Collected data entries

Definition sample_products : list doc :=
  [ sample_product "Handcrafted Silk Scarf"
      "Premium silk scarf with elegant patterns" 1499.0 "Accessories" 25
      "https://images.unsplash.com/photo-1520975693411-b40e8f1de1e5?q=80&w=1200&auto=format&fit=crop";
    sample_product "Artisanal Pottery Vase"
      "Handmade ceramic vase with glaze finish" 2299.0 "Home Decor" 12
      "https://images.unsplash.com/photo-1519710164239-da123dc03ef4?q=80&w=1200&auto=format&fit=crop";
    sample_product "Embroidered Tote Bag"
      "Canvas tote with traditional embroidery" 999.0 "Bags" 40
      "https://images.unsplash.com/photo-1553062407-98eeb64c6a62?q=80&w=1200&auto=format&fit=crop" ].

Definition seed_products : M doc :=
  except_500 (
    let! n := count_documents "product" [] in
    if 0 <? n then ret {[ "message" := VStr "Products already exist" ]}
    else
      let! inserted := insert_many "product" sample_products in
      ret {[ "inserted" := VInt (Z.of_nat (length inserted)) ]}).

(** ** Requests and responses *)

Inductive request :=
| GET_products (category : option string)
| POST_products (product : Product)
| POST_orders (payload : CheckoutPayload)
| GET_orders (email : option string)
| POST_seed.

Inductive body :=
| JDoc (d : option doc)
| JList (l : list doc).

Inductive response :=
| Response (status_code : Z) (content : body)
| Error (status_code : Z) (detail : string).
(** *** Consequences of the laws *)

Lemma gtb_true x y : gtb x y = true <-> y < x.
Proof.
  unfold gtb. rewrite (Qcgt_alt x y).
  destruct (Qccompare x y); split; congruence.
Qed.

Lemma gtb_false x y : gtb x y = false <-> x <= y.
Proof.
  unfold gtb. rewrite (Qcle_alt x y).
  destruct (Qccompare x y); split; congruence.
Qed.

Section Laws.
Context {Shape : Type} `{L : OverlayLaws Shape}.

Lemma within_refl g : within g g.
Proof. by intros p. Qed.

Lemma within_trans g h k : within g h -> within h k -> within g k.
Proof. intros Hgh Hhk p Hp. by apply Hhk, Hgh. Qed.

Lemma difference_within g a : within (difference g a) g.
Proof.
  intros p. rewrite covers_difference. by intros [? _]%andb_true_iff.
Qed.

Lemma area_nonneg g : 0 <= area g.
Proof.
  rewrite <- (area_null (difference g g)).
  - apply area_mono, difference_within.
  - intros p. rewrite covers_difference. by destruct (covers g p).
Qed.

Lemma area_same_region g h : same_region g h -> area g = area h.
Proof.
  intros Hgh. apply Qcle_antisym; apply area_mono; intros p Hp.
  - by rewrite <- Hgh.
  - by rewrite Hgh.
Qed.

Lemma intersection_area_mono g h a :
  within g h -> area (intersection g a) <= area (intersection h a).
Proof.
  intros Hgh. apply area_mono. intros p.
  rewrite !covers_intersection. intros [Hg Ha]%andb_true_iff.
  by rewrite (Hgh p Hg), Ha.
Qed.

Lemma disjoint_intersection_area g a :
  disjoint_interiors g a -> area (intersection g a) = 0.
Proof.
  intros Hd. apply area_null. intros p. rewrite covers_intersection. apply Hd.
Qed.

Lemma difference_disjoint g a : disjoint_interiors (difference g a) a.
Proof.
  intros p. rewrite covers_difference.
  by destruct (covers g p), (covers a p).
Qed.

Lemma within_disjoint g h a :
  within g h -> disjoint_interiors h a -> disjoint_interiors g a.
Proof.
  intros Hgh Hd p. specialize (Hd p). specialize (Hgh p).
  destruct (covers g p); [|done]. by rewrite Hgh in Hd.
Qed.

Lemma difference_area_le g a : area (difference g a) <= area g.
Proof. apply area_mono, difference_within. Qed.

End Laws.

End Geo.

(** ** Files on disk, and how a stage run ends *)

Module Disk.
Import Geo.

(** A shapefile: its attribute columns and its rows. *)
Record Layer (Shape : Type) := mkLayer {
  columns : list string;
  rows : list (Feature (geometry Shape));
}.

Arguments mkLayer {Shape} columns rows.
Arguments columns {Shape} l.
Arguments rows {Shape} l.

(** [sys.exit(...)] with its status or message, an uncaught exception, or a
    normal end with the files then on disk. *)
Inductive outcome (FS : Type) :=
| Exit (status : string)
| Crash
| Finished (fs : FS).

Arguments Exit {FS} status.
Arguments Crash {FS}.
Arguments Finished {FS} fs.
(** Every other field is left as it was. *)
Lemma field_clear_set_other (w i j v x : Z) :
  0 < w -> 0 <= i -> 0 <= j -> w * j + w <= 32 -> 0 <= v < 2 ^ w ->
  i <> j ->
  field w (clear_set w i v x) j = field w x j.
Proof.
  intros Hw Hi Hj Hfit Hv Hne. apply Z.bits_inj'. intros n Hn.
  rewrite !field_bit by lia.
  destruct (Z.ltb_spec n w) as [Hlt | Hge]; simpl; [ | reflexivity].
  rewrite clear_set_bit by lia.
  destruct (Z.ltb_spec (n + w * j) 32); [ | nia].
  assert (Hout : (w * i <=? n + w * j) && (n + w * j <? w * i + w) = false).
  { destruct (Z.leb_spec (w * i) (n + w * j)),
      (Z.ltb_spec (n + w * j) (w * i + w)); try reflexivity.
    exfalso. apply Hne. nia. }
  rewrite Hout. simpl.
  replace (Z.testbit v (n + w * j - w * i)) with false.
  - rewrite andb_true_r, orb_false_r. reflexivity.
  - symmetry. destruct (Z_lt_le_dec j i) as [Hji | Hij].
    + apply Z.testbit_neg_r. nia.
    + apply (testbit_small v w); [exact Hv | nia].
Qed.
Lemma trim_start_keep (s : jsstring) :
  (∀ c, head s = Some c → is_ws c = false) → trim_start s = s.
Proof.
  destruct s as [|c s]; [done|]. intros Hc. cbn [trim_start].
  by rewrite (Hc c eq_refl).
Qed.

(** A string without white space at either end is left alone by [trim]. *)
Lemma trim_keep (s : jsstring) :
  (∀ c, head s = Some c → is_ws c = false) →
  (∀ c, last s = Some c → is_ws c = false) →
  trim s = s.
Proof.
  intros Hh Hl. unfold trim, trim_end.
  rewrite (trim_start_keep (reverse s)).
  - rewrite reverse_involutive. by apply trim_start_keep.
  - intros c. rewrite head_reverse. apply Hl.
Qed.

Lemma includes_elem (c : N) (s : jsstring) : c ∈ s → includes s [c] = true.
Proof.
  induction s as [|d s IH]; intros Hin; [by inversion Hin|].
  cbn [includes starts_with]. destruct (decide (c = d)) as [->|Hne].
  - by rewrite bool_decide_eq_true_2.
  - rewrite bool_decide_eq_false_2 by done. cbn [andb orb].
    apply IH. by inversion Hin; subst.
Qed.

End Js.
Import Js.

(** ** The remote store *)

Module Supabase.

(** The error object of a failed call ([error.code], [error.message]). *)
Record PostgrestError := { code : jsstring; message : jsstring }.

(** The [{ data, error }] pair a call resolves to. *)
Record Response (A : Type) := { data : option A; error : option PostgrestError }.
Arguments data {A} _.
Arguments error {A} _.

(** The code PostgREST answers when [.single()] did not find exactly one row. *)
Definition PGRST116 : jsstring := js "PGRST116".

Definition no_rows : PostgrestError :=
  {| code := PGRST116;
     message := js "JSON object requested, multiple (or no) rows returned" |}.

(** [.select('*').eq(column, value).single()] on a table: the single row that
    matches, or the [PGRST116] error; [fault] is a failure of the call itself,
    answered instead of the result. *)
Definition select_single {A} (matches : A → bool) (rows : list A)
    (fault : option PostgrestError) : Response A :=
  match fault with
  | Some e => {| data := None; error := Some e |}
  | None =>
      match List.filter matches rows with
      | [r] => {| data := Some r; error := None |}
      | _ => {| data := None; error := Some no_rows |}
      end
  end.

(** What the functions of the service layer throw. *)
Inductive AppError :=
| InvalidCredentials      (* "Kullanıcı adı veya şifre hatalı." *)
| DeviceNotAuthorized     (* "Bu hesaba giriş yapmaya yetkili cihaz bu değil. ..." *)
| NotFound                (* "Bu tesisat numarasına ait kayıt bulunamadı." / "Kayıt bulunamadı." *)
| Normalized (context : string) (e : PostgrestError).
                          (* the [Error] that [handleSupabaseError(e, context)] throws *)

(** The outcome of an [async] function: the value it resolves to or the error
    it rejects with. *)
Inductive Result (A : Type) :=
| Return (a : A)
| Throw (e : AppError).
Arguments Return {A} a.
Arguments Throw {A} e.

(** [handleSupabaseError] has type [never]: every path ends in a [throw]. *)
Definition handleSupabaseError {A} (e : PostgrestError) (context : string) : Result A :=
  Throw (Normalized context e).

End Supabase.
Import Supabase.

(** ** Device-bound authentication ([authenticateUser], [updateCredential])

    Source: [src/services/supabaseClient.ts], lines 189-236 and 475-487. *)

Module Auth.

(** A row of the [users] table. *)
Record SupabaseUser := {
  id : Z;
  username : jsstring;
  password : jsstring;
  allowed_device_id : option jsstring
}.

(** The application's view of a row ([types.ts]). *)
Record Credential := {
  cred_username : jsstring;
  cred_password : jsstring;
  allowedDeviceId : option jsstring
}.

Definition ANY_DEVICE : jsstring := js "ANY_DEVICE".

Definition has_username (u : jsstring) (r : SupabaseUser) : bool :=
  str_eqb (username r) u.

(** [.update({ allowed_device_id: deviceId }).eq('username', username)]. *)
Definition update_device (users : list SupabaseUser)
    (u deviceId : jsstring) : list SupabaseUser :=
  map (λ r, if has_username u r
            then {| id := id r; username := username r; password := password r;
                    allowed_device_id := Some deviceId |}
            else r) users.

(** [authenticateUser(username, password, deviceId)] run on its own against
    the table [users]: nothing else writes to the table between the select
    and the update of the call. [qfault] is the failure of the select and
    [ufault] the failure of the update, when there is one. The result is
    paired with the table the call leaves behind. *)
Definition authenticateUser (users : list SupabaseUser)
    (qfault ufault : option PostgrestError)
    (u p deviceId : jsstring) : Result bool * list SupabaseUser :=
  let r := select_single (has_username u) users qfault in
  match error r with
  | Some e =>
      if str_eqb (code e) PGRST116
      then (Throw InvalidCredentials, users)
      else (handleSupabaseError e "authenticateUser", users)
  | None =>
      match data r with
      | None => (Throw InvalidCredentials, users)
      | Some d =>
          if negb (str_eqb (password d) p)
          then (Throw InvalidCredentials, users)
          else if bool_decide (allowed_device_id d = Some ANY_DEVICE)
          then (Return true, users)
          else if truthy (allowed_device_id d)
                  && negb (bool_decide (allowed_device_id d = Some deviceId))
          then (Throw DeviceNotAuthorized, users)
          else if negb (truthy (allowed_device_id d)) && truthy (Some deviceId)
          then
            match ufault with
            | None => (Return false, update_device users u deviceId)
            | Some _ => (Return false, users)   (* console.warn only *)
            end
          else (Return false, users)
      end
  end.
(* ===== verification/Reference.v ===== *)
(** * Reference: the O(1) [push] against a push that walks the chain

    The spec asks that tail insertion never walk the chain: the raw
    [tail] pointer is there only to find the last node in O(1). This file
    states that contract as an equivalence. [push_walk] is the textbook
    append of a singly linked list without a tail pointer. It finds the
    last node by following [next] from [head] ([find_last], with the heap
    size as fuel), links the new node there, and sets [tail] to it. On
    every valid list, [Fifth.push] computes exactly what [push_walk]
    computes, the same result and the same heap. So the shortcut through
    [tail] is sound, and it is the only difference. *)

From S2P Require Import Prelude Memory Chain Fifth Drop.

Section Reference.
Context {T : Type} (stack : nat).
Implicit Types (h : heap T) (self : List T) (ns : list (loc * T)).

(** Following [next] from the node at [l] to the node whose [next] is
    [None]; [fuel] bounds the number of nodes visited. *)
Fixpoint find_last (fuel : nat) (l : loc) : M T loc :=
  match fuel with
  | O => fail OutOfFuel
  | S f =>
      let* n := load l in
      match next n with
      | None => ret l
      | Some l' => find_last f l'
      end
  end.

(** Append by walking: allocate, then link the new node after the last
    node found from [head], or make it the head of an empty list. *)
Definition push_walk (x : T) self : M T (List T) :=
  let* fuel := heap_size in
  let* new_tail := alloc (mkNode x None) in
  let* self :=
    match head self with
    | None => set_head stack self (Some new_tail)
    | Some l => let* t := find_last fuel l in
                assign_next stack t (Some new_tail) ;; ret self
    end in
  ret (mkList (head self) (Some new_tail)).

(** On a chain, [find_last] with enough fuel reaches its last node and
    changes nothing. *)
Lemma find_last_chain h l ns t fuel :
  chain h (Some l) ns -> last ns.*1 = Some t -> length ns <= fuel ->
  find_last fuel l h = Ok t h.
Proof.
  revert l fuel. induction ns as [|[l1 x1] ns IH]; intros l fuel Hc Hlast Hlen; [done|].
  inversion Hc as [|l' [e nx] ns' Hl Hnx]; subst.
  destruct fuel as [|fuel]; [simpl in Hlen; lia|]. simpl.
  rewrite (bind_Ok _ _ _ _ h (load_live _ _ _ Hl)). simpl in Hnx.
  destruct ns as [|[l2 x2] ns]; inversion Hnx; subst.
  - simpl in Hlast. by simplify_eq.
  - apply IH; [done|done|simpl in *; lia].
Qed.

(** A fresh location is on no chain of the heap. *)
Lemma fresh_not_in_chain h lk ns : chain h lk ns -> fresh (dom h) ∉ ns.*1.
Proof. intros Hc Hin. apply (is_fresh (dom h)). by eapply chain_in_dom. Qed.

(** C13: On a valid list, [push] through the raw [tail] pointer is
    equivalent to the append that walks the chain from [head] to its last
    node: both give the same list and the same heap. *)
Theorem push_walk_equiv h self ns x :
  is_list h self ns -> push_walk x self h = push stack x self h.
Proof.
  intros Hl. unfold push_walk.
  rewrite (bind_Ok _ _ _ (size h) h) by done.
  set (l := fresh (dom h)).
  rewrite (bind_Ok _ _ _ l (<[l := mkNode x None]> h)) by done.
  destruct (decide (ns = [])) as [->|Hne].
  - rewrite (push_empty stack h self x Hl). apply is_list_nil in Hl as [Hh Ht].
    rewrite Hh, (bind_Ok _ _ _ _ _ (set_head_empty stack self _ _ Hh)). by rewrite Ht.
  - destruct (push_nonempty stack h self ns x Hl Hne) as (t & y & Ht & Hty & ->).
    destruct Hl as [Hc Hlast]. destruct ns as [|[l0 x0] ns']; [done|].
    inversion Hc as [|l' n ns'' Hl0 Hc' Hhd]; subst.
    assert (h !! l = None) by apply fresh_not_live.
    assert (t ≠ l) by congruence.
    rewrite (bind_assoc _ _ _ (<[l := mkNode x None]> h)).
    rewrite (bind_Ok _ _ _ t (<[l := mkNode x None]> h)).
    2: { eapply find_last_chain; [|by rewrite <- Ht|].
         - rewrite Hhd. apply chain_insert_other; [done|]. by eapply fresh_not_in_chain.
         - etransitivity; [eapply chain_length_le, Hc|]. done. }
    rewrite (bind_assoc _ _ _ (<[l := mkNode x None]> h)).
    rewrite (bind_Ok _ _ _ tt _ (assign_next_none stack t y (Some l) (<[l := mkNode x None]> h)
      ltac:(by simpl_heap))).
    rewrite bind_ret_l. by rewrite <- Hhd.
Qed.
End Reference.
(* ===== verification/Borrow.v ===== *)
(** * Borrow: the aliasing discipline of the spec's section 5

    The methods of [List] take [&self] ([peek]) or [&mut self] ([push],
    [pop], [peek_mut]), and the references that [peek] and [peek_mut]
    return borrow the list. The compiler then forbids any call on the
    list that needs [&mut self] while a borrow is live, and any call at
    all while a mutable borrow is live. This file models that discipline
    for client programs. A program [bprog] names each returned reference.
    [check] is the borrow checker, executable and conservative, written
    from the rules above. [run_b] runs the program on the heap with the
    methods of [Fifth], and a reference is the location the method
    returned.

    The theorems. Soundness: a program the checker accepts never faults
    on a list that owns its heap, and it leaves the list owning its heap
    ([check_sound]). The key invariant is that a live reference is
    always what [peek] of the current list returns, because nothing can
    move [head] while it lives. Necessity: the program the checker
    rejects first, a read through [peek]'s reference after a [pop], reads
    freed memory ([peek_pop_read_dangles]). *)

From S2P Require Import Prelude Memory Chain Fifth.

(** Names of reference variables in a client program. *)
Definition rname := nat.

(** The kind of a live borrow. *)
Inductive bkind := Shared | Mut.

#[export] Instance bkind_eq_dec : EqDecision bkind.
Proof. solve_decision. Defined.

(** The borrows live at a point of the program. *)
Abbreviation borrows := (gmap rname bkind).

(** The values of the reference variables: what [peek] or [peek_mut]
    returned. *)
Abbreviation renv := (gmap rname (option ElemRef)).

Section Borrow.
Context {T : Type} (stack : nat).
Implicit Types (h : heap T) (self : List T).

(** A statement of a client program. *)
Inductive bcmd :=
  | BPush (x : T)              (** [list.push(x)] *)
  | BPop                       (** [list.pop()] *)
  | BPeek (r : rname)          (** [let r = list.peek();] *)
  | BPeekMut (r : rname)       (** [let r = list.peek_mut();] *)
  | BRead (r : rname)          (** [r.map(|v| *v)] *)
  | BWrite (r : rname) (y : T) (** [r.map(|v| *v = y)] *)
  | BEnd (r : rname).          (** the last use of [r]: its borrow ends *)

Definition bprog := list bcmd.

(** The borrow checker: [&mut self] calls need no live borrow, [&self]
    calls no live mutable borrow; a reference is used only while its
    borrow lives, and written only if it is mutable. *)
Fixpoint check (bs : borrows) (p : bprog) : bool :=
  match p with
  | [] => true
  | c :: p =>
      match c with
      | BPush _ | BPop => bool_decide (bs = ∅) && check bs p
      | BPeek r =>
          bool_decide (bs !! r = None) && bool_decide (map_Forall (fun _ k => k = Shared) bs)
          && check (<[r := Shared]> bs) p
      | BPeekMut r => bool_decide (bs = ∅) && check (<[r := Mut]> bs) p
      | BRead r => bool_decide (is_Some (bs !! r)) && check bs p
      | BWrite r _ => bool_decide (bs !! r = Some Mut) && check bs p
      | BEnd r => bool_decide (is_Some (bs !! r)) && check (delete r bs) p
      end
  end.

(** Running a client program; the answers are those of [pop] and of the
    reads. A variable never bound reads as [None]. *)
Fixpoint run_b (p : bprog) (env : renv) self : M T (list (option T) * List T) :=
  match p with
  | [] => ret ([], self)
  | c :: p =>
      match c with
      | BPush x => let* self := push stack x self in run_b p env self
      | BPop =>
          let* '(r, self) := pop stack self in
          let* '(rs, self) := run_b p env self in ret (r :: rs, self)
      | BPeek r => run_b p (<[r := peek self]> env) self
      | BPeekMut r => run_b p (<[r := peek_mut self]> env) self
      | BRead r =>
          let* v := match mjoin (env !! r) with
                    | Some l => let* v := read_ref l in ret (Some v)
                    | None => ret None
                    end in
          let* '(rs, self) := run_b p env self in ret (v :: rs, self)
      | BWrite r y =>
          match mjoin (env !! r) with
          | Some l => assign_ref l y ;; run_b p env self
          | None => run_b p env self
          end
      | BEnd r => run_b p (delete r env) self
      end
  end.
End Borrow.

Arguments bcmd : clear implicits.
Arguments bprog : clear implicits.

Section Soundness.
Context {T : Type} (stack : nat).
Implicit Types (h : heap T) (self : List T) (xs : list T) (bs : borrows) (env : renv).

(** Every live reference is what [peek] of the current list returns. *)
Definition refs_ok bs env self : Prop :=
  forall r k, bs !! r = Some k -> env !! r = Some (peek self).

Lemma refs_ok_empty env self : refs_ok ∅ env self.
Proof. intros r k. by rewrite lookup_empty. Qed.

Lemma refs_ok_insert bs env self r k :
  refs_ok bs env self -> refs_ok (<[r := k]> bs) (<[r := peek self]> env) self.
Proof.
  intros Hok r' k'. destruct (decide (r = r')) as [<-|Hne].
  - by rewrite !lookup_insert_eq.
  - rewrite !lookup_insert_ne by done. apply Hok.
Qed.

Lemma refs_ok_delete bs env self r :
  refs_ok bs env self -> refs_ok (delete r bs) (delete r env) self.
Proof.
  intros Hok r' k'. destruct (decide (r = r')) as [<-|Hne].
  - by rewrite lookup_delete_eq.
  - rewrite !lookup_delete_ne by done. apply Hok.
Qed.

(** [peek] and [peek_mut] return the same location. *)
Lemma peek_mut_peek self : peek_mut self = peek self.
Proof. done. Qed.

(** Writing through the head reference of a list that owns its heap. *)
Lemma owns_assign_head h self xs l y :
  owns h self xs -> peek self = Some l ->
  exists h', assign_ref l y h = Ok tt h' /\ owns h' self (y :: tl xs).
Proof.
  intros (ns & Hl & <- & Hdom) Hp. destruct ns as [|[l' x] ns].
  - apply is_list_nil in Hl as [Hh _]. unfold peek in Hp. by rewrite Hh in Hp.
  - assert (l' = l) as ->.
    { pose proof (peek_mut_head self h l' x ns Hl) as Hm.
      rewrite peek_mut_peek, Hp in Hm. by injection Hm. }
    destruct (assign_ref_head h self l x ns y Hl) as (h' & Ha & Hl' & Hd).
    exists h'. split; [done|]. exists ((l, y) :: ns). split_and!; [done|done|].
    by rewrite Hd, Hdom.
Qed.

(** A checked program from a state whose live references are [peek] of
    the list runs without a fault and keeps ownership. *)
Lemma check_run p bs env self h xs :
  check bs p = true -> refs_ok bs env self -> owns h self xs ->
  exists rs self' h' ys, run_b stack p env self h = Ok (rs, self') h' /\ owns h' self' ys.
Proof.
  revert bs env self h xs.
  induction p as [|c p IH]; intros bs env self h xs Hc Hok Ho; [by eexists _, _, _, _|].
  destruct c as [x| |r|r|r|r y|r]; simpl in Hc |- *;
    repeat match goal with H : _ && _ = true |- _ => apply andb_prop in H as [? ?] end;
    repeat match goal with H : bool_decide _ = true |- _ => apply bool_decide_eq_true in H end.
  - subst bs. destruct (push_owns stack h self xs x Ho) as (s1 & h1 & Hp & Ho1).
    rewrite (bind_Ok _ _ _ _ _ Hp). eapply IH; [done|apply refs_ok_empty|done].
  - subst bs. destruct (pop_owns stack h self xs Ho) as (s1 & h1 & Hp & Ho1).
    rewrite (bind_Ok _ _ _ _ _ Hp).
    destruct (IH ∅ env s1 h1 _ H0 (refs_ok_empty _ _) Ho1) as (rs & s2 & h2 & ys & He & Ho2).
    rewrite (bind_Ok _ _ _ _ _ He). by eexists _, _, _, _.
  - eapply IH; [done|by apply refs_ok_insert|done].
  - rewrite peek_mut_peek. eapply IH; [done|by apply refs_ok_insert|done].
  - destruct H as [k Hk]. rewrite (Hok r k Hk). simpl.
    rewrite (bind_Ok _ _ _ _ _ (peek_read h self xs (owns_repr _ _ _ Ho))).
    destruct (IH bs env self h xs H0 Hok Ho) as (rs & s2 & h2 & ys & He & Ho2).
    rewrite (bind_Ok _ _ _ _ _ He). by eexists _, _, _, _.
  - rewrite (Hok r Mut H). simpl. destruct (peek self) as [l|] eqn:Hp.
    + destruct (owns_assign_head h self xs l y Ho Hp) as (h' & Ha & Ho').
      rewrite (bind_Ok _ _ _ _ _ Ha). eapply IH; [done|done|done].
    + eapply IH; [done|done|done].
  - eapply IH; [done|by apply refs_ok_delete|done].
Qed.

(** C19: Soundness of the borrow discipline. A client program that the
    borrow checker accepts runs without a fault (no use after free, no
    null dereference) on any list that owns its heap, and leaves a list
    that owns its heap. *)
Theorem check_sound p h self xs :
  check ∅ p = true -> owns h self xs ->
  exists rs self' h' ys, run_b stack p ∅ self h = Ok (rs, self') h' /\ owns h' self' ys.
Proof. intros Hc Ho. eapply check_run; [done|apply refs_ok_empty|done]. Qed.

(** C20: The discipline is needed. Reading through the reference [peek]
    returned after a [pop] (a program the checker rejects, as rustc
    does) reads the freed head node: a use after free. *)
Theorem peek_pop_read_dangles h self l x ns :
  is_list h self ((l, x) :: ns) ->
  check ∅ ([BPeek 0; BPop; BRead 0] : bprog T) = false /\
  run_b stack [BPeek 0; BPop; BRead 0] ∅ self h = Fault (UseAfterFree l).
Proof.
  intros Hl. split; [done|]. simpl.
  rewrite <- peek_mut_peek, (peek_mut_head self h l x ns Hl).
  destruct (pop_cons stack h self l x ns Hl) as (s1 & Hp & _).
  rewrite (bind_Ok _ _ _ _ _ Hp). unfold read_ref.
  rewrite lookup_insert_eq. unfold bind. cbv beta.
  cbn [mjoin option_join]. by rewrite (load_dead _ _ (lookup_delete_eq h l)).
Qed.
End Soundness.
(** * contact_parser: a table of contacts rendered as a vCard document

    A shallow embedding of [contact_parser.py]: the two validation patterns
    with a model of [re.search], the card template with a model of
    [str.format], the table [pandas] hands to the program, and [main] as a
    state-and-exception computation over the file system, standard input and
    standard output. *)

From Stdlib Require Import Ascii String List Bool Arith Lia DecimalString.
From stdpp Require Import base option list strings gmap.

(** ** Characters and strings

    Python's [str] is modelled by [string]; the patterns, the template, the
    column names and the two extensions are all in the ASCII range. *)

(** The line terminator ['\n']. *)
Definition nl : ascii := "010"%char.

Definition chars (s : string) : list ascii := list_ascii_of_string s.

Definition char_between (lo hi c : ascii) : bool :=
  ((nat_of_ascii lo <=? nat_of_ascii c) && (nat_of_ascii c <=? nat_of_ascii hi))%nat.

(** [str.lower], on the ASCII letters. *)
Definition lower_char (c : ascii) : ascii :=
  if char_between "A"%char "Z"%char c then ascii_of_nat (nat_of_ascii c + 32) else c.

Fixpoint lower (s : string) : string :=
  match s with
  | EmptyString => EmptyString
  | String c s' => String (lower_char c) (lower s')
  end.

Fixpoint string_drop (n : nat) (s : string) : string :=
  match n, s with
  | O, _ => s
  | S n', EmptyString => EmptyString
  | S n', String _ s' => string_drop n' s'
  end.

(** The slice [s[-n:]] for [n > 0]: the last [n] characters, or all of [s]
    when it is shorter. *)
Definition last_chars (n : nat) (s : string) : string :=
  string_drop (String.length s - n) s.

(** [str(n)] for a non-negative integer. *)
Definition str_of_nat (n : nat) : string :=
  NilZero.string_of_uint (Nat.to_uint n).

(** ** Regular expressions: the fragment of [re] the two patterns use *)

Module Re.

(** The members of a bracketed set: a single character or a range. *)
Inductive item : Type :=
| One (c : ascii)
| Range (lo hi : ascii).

Task directions
Please copy the lines above from the line with "assert (Hout : (w" up to and including the line with "induction s as", exactly as written and with nothing else.

Answer to this task
  assert (Hout : (w * i <=? n + w * j) && (n + w * j <? w * i + w) = false).
  { destruct (Z.leb_spec (w * i) (n + w * j)),
      (Z.ltb_spec (n + w * j) (w * i + w)); try reflexivity.
    exfalso. apply Hne. nia. }
  rewrite Hout. simpl.
  replace (Z.testbit v (n + w * j - w * i)) with false.
  - rewrite andb_true_r, orb_false_r. reflexivity.
  - symmetry. destruct (Z_lt_le_dec j i) as [Hji | Hij].
    + apply Z.testbit_neg_r. nia.
    + apply (testbit_small v w); [exact Hv | nia].
Qed.
Lemma trim_start_keep (s : jsstring) :
  (∀ c, head s = Some c → is_ws c = false) → trim_start s = s.
Proof.
  destruct s as [|c s]; [done|]. intros Hc. cbn [trim_start].
  by rewrite (Hc c eq_refl).
Qed.

(** A string without white space at either end is left alone by [trim]. *)
Lemma trim_keep (s : jsstring) :
  (∀ c, head s = Some c → is_ws c = false) →
  (∀ c, last s = Some c → is_ws c = false) →
  trim s = s.
Proof.
  intros Hh Hl. unfold trim, trim_end.
  rewrite (trim_start_keep (reverse s)).
  - rewrite reverse_involutive. by apply trim_start_keep.
  - intros c. rewrite head_reverse. apply Hl.
Qed.

Lemma includes_elem (c : N) (s : jsstring) : c ∈ s → includes s [c] = true.
Proof.
  induction s as [|d s IH]; intros Hin; [by inversion Hin|].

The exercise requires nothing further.